## Task to complete
Look for the string "None" in the listing below and copy every line in which it appears.

_ _ _ _

(* ===== verification/Rsm.v ===== *)
(** * pkg/kv/consensus.go: the replicated state machine

    [RSM] ties the log to a state machine: [Submit] proposes an operation and
    waits, [applyCommand] executes a committed one and wakes the client that
    waits for its index, snapshots and the write-ahead log bound what has to be
    executed again after a restart.

    The state machine is an interface ([StateMachine]); [kv_state_machine]
    is the instance for the key-value server.  What the code asks of its Raft
    node (the answer of [Start], the term, [PersistBytes], the last included
    index, the lease) are arguments.  [waitingOp]s are shared objects, so they
    live in a heap ([rsm_ops]) and the table holds their addresses.  A snapshot
    is the document its two gob values decode to: the id counter and the bytes
    of the state machine.  A result [None] is an operation that never returns. *)
From stdpp Require Import prelude gmap strings.
From Stdlib Require Import Ascii.
From stdpp Require Import options.
From S2P Require Import Prelude Json JsonText KvApi ExpiryHeap Store ShardState Tx Server Wal.
Local Open Scope Z_scope.

Record Op := { Op_Me : Z; Op_Id : Z; Op_Req : request }.

Definition opEquals (a b : Op) : bool := bool_decide (Op_Me a = Op_Me b ∧ Op_Id a = Op_Id b).

(** The interface [StateMachine]; [Env] is what a call draws from outside. *)
Class StateMachine (SM Env : Type) := {
  sm_DoOp : Env → SM → request → option (SM * reply);
  sm_Snapshot : SM → option json;
  sm_Restore : Env → SM → option json → option SM }.

Record waitingOp := { wo_oper : Op; wo_result : option reply; wo_done : option bool }.

(** [select { case wop.done <- b: default: }] on a channel with one slot. *)
Definition send_done (b : bool) (w : waitingOp) : waitingOp :=
  {| wo_oper := wo_oper w; wo_result := wo_result w;
     wo_done := match wo_done w with None => Some b | d => d end |}.

(** ** Operations as entries of the write-ahead log *)

Definition empty_entry (me commandIndex term reqID now : Z) : Entry :=
  {| Entry_RaftIndex := commandIndex; Entry_Term := term; Entry_NodeID := me; Entry_ReqID := reqID;
     Entry_OpType := ""; Entry_Key := ""; Entry_Value := ""; Entry_Version := 0; Entry_TTL := 0;
     Entry_Keys := []; Entry_Versions := []; Entry_ShardID := 0; Entry_ShardState := 0;
     Entry_TargetGroup := 0; Entry_Epoch := 0; Entry_Replicas := []; Entry_Cutoff := 0;
     Entry_TxReadKeys := []; Entry_TxReadVersions := []; Entry_TxWriteKeys := [];
     Entry_TxWriteValues := []; Entry_TxWriteVersions := []; Entry_TxWriteDeletes := [];
     Entry_TxTimeoutMs := 0; Entry_TxCoordinatorGroup := 0; Entry_TxParticipantGroups := [];
     Entry_TxDecision := 0; Entry_Timestamp := now |}.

_ _ _ _

## Problem solution
    of the state machine.  A result [None] is an operation that never returns. *)
     wo_done := match wo_done w with None => Some b | d => d end |}.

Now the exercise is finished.